Write out exactly what each line says, starting with the first line below and ending on the one with "box_checked ID_MAIN (exec".

*** RECORDS FOR PROCESSING Section Begins ***

Lemma removal_confirmation_witness :
  store (exec confirmRemoval (page [rifle; fee_line 35] true [])) = [rifle]
  /\ wants_fee (exec confirmRemoval (page [rifle; fee_line 35] true [])) = false
  /\ box_checked ID_MAIN (exec confirmRemoval (page [rifle; fee_line 35] true [])) = false
  /\ requests (exec (react EscapePressed) (page [rifle; fee_line 35] true [])) = [].
Proof.
  destruct (removal_confirmation (page [rifle; fee_line 35] true []))
    as (Hcancel & (_ & _ & Hpref) & Hconfirm); [reflexivity|].
  destruct Hconfirm as (Hstore & _ & _ & Hboxes); [reflexivity|vm_compute; lia|].
  destruct Hboxes as (_ & Hmain & _); [reflexivity|].
  split; [exact Hstore|]. split; [exact Hpref|]. split; [exact Hmain|].
  apply (Hcancel EscapePressed). cbn. auto.
Defined.

(** * Further properties of the code *)

(** ** Utils.calculateFee against the exact fee *)

Module FeeBounds.
Import Num NumFacts.
Local Open Scope Z_scope.

Lemma pos_iter_xO_value p k : Z.pos (Pos.iter xO p k) = Z.pos p * 2 ^ Z.pos k.
Proof.
  induction k using Pos.peano_ind.
  - cbn [Pos.iter]. change (2 ^ 1) with 2. lia.
  - rewrite Pos.iter_succ, Pos2Z.inj_xO, IHk, Pos2Z.inj_succ, Z.pow_succ_r by lia. lia.
Qed.

Lemma shr_fexp_shift m e pn :
  fexp prec emax (Z.pos (digits2_pos m) + e) - e = Z.pos pn ->
  shr_fexp prec emax (Z.pos m) e loc_Exact
  = (SpecFloat.iter_pos shr_1 pn (Build_shr_record (Z.pos m) false false), e + Z.pos pn).
Proof. intros H. unfold shr_fexp, shr. cbn [Zdigits2 shr_record_of_loc]. rewrite H. reflexivity. Qed.

Lemma shr_fexp_noshift m e :
  fexp prec emax (Z.pos (digits2_pos m) + e) - e = 0 ->
  shr_fexp prec emax (Z.pos m) e loc_Exact = (Build_shr_record (Z.pos m) false false, e).
Proof. intros H. unfold shr_fexp, shr. cbn [Zdigits2 shr_record_of_loc]. rewrite H. reflexivity. Qed.

(** A mantissa of 53 digits with an exponent in range is kept as it is. *)
Lemma binary_round_aux_canonical m e :
  Z.pos (digits2_pos m) = 53 -> -1074 <= e <= 971 ->
  binary_round_aux prec emax false (Z.pos m) e loc_Exact = S754_finite false m e.
Proof.
  intros Hd He.
  assert (H0 : fexp prec emax (Z.pos (digits2_pos m) + e) - e = 0)
    by (rewrite Hd; unfold fexp, emin, prec, emax; lia).
  unfold binary_round_aux. rewrite (shr_fexp_noshift m e H0).
  cbn [shr_m loc_of_shr_record round_nearest_even].
  rewrite (shr_fexp_noshift m e H0). cbn [shr_m].
  replace (e <=? emax - prec) with true by (symmetry; apply Z.leb_le; unfold emax, prec; lia).
  reflexivity.
Qed.

(** The number that holds the integer [s]: 53 digits, and the value [s]. *)
Lemma number_of_Z_exact s :
  0 < s < 2 ^ 53 ->
  exists m e, number_of_Z s = S754_finite false m e
    /\ Z.pos (digits2_pos m) = 53 /\ -52 <= e <= 0 /\ Z.pos m = s * 2 ^ (- e).
Proof.
  intros [Hs Hb]. destruct s as [|p|p]; try lia.
  unfold number_of_Z, binary_normalize, binary_round.
  pose proof (digits_bounds p) as [Dl Du].
  set (d := Z.pos (digits2_pos p)) in *.
  assert (Hd : 1 <= d <= 53).
  { split; [unfold d; lia|].
    assert (d - 1 < 53); [|lia]. apply (Z.pow_lt_mono_r_iff 2); lia. }
  assert (Hf : fexp prec emax (d + 0) = d - 53) by (unfold fexp, emin, prec, emax; lia).
  rewrite Hf. unfold shl_align.
  destruct (d - 53 - 0) as [|k|k] eqn:Ek; try lia.
  - rewrite binary_round_aux_canonical by (fold d; lia).
    exists p, 0. split; [reflexivity|]. fold d. split; [lia|]. split; [lia|].
    change (2 ^ (- 0)) with 1. lia.
  - assert (Hdk : Z.pos (digits2_pos (Pos.iter xO p k)) = 53)
      by (rewrite digits_iter_xO; fold d; lia).
    rewrite binary_round_aux_canonical by (rewrite ?Hdk; lia).
    exists (Pos.iter xO p k), (d - 53). split; [reflexivity|]. split; [exact Hdk|].
    split; [lia|]. rewrite pos_iter_xO_value. f_equal. f_equal. lia.
Qed.

(** The product with the literal 0.035: the exact product of the
    mantissas is cut to 53 digits, rounded to [m2], and [Math.ceil] reads
    [m2] at the exponent of the cut. *)
Lemma mul_lit_ceil m e :
  Z.pos (digits2_pos m) = 53 -> -52 <= e <= 0 ->
  exists n m2,
    52 <= n <= 53
    /\ Z.pos m * 5044031582654956 / 2 ^ n <= m2 <= Z.pos m * 5044031582654956 / 2 ^ n + 1
    /\ Math_ceil (mul (S754_finite false m e) lit_0_035) = - ((- m2) / 2 ^ (57 - e - n)).
Proof.
  intros Hd He. unfold mul, lit_0_035, SFmul. cbn [xorb].
  set (M := 5044031582654956%positive).
  pose proof (digits_bounds m) as [Ml Mu]. rewrite Hd in Ml, Mu.
  assert (HM : 2 ^ 52 <= Z.pos M < 2 ^ 53) by (unfold M; split; vm_compute; congruence).
  pose proof (digits_bounds (m * M)) as [Pl Pu].
  set (dP := Z.pos (digits2_pos (m * M))) in *.
  assert (HP : 2 ^ 104 <= Z.pos (m * M) < 2 ^ 106).
  { rewrite Pos2Z.inj_mul. change (2 ^ 104) with (2 ^ 52 * 2 ^ 52).
    change (2 ^ 106) with (2 ^ 53 * 2 ^ 53). change (2 ^ 52 - 0) with (2 ^ 52) in *.
    change (53 - 1) with 52 in Ml. nia. }
  assert (HdP : 105 <= dP <= 106).
  { split.
    - assert (104 < dP); [|lia]. apply (Z.pow_lt_mono_r_iff 2); [lia|unfold dP; lia|lia].
    - assert (dP - 1 < 106); [|lia]. apply (Z.pow_lt_mono_r_iff 2); lia. }
  assert (Hn : fexp prec emax (dP + (e + -57)) - (e + -57) = dP - 53)
    by (unfold fexp, emin, prec, emax; lia).
  destruct (dP - 53) as [|pn|pn] eqn:En; try lia.
  unfold binary_round_aux. fold dP in Hn.
  rewrite (shr_fexp_shift (m * M) (e + -57) pn Hn).
  set (mrs := SpecFloat.iter_pos shr_1 pn _).
  assert (Hm1 : shr_m mrs = Z.pos (m * M) / 2 ^ Z.pos pn)
    by (unfold mrs; rewrite iter_shr_1_m by (cbn; lia); reflexivity).
  set (m1 := shr_m mrs) in *.
  assert (Hpow : 2 ^ dP = 2 ^ 53 * 2 ^ Z.pos pn).
  { rewrite <- Z.pow_add_r by lia. f_equal. lia. }
  assert (Hpow' : 2 ^ (dP - 1) = 2 ^ 52 * 2 ^ Z.pos pn).
  { rewrite <- Z.pow_add_r by lia. f_equal. lia. }
  assert (H2n : 0 < 2 ^ Z.pos pn) by (apply Z.pow_pos_nonneg; lia).
  assert (Hb1 : 2 ^ 52 <= m1 < 2 ^ 53).
  { rewrite Hm1. split.
    - apply Z.div_le_lower_bound; [lia|]. rewrite Z.mul_comm, <- Hpow'. exact Pl.
    - apply Z.div_lt_upper_bound; [lia|]. rewrite Z.mul_comm, <- Hpow. exact Pu. }
  set (m2 := round_nearest_even m1 (loc_of_shr_record mrs)).
  assert (Hm2 : m1 <= m2 <= m1 + 1).
  { unfold m2, round_nearest_even. destruct (loc_of_shr_record mrs) as [|[| |]];
      try destruct (Z.even m1); lia. }
  exists (Z.pos pn), m2. split; [lia|]. split; [rewrite <- Pos2Z.inj_mul, <- Hm1; exact Hm2|].
  set (e1 := e + -57 + Z.pos pn).
  assert (He1 : -57 <= e1 <= -4) by (unfold e1; lia).
  replace (57 - e - Z.pos pn) with (- e1) by (unfold e1; lia).
  destruct m2 as [|q2|q2] eqn:Eq2; try lia.
  destruct (Z.ltb_spec (Z.pos q2) (2 ^ 53)) as [Hlt|Hge].
  - assert (Hq : Z.pos (digits2_pos q2) = 53) by (apply digits_unique; change (53 - 1) with 52; lia).
    assert (H0 : fexp prec emax (Z.pos (digits2_pos q2) + e1) - e1 = 0)
      by (rewrite Hq; unfold fexp, emin, prec, emax; lia).
    rewrite (shr_fexp_noshift q2 e1 H0). cbn [shr_m].
    replace (e1 <=? emax - prec) with true by (symmetry; apply Z.leb_le; unfold emax, prec; lia).
    unfold Math_ceil. replace (0 <=? e1) with false by (symmetry; apply Z.leb_gt; lia).
    reflexivity.
  - assert (Hq2 : Z.pos q2 = 2 ^ 53) by lia.
    assert (Hq : Z.pos (digits2_pos q2) = 54)
      by (apply digits_unique; rewrite Hq2; change (54 - 1) with 53; split; [lia|vm_compute; reflexivity]).
    assert (H1 : fexp prec emax (Z.pos (digits2_pos q2) + e1) - e1 = Z.pos 1)
      by (rewrite Hq; unfold fexp, emin, prec, emax; lia).
    rewrite (shr_fexp_shift q2 e1 1 H1).
    assert (Hs : shr_m (SpecFloat.iter_pos shr_1 1 (Build_shr_record (Z.pos q2) false false)) = 2 ^ 52).
    { rewrite iter_shr_1_m by (cbn; lia). cbn [shr_m]. rewrite Hq2. reflexivity. }
    rewrite Hs. change (2 ^ 52) with (Z.pos 4503599627370496).
    cbv beta iota.
    replace (e1 + 1 <=? emax - prec) with true by (symmetry; apply Z.leb_le; unfold emax, prec; lia).
    unfold Math_ceil. replace (0 <=? e1 + 1) with false by (symmetry; apply Z.leb_gt; lia).
    rewrite Hq2. f_equal.
    replace (- e1) with (Z.succ (- (e1 + 1))) by lia.
    rewrite Z.pow_succ_r by lia.
    change (- 2 ^ 53) with (2 * (- Z.pos 4503599627370496)).
    rewrite Z.div_mul_cancel_l; [reflexivity| |lia].
    apply Z.pow_nonzero; lia.
Qed.

End FeeBounds.

Section FeeWithinOneCent.
Local Open Scope Z_scope.

(** X1.  The fee the code computes is the exact 3.5%, rounded up to a whole
    cent, or one cent more: for every subtotal from 0 to below 2^49
    cents, [calculateFee] never returns less than the exact fee and
    never more than one cent above it. *)
Theorem calculateFee_within_one_cent s :
  0 <= s < 2 ^ 49 -> exact_fee s <= calculateFee s <= exact_fee s + 1.
Proof.
  intros [Hs0 Hs]. destruct (Z.eq_dec s 0) as [->|Hne]; [vm_compute; split; congruence|].
  assert (Hs53 : 0 < s < 2 ^ 53) by (split; [lia|]; eapply Z.lt_trans; [exact Hs|reflexivity]).
  unfold calculateFee, FEE_PERCENTAGE.
  destruct (FeeBounds.number_of_Z_exact s Hs53) as (m & e & -> & Hd & He & Hm).
  destruct (FeeBounds.mul_lit_ceil m e Hd He) as (n & m2 & Hn & Hm2 & ->).
  set (M := 5044031582654956) in *.
  set (T := 2 ^ (- e)) in *.
  set (N := 2 ^ n) in *.
  set (K := 2 ^ (57 - e - n)).
  assert (HT : 0 < T) by (apply Z.pow_pos_nonneg; lia).
  assert (HN : 0 < N) by (apply Z.pow_pos_nonneg; lia).
  assert (HK : 0 < K) by (apply Z.pow_pos_nonneg; lia).
  assert (HNK : N * K = 2 ^ 57 * T).
  { unfold N, K, T. rewrite <- !Z.pow_add_r by lia. f_equal. lia. }
  pose proof (NumFacts.digits_bounds m) as [Ml Mu]. rewrite Hd in Ml, Mu. change (53 - 1) with 52 in Ml.
  assert (HT16 : 16 <= T).
  { (* s < 2^49 and s * T >= 2^52 *)
    rewrite Hm in Ml. change (2 ^ 52) with (562949953421312 * 8) in Ml.
    change (2 ^ 49) with 562949953421312 in Hs.
    assert (s * T < 562949953421312 * T) by (apply Z.mul_lt_mono_pos_r; lia).
    assert (T <= 8 \/ 9 <= T) as [|] by lia; [nia|].
    unfold T in *. assert (Hp : 2 ^ 3 < 2 ^ (- e)) by (change (2 ^ 3) with 8; lia).
    apply Z.pow_lt_mono_r_iff in Hp; [|lia|lia].
    change 16 with (2 ^ 4). apply Z.pow_le_mono_r; lia. }
  assert (HN53 : N <= 2 ^ 53) by (apply Z.pow_le_mono_r; lia).
  set (F := exact_fee s).
  assert (HF : 1000 * (F - 1) + 5 <= 35 * s <= 1000 * F).
  { unfold F, exact_fee.
    assert (Hdiv : - (s * 35) = 1000 * (- (s * 35) / 1000) + (- (s * 35)) mod 1000)
      by (apply Z.div_mod; lia).
    pose proof (Z.mod_pos_bound (- (s * 35)) 1000 ltac:(lia)) as Hr.
    assert (H5 : ((- (s * 35)) mod 1000) mod 5 = 0).
    { rewrite (Z.mod_mod_divide _ 1000 5) by (exists 200; reflexivity).
      replace (- (s * 35)) with ((- (s * 7)) * 5) by lia. apply Z.mod_mul; lia. }
    set (r := (- (s * 35)) mod 1000) in *.
    assert (r <= 995).
    { pose proof (Z.div_mod r 5 ltac:(lia)) as Hr5. rewrite H5 in Hr5. lia. }
    lia. }
  assert (HMlo : 35 * 2 ^ 57 < 1000 * M) by (vm_compute; reflexivity).
  assert (HMhi : 1000 * M <= 35 * 2 ^ 57 + 500) by (vm_compute; congruence).
  set (P := Z.pos m * M) in *.
  assert (HPeq : P = s * T * M) by (unfold P; rewrite Hm; reflexivity).
  set (m1 := P / N) in *.
  assert (Hm1lo : (F - 1) * K + 1 <= m1).
  { unfold m1. apply Z.div_le_lower_bound; [lia|].
    (* N * ((F-1) K + 1) <= P *)
    assert (1000 * (N * ((F - 1) * K + 1)) <= 1000 * P); [|lia].
    replace (1000 * (N * ((F - 1) * K + 1))) with (1000 * (F - 1) * (N * K) + 1000 * N) by ring.
    rewrite HNK, HPeq.
    assert (1000 * N <= 5 * (2 ^ 57 * T)).
    { change (2 ^ 57) with (2 ^ 53 * 16). change (2 ^ 53) with 9007199254740992 in *. nia. }
    assert (35 * s * (2 ^ 57 * T) <= 1000 * (s * T * M)).
    { replace (1000 * (s * T * M)) with ((1000 * M) * (s * T)) by ring.
      replace (35 * s * (2 ^ 57 * T)) with ((35 * 2 ^ 57) * (s * T)) by ring.
      apply Z.mul_le_mono_nonneg_r; nia. }
    assert ((1000 * (F - 1) + 5) * (2 ^ 57 * T) <= 35 * s * (2 ^ 57 * T)).
    { apply Z.mul_le_mono_nonneg_r; [|lia]. change (2 ^ 57) with 144115188075855872. nia. }
    lia. }
  assert (Hm1hi : m1 < (F + 1) * K).
  { unfold m1. apply Z.div_lt_upper_bound; [lia|].
    assert (1000 * P < 1000 * (N * ((F + 1) * K))); [|lia].
    replace (1000 * (N * ((F + 1) * K))) with (1000 * F * (N * K) + 1000 * (N * K)) by ring.
    rewrite HNK, HPeq.
    assert (1000 * (s * T * M) <= (35 * 2 ^ 57 + 500) * (s * T)).
    { replace (1000 * (s * T * M)) with ((1000 * M) * (s * T)) by ring.
      apply Z.mul_le_mono_nonneg_r; nia. }
    assert (35 * s * (2 ^ 57 * T) <= 1000 * F * (2 ^ 57 * T)).
    { apply Z.mul_le_mono_nonneg_r; [|lia]. change (2 ^ 57) with 144115188075855872. nia. }
    assert (500 * (s * T) < 1000 * (2 ^ 57 * T)).
    { change (2 ^ 57) with 144115188075855872. change (2 ^ 49) with 562949953421312 in Hs. nia. }
    lia. }
  split.
  - assert (- m2 / K < - F + 1); [|lia].
    apply Z.div_lt_upper_bound; [lia|]. nia.
  - assert (- (F + 1) <= - m2 / K); [|lia].
    apply Z.div_le_lower_bound; [lia|]. nia.
Qed.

*** RECORDS FOR PROCESSING Section Ends ***

* _FINISHED EXERCISE_
Lemma removal_confirmation_witness :
  store (exec confirmRemoval (page [rifle; fee_line 35] true [])) = [rifle]
  /\ wants_fee (exec confirmRemoval (page [rifle; fee_line 35] true [])) = false
  /\ box_checked ID_MAIN (exec confirmRemoval (page [rifle; fee_line 35] true [])) = false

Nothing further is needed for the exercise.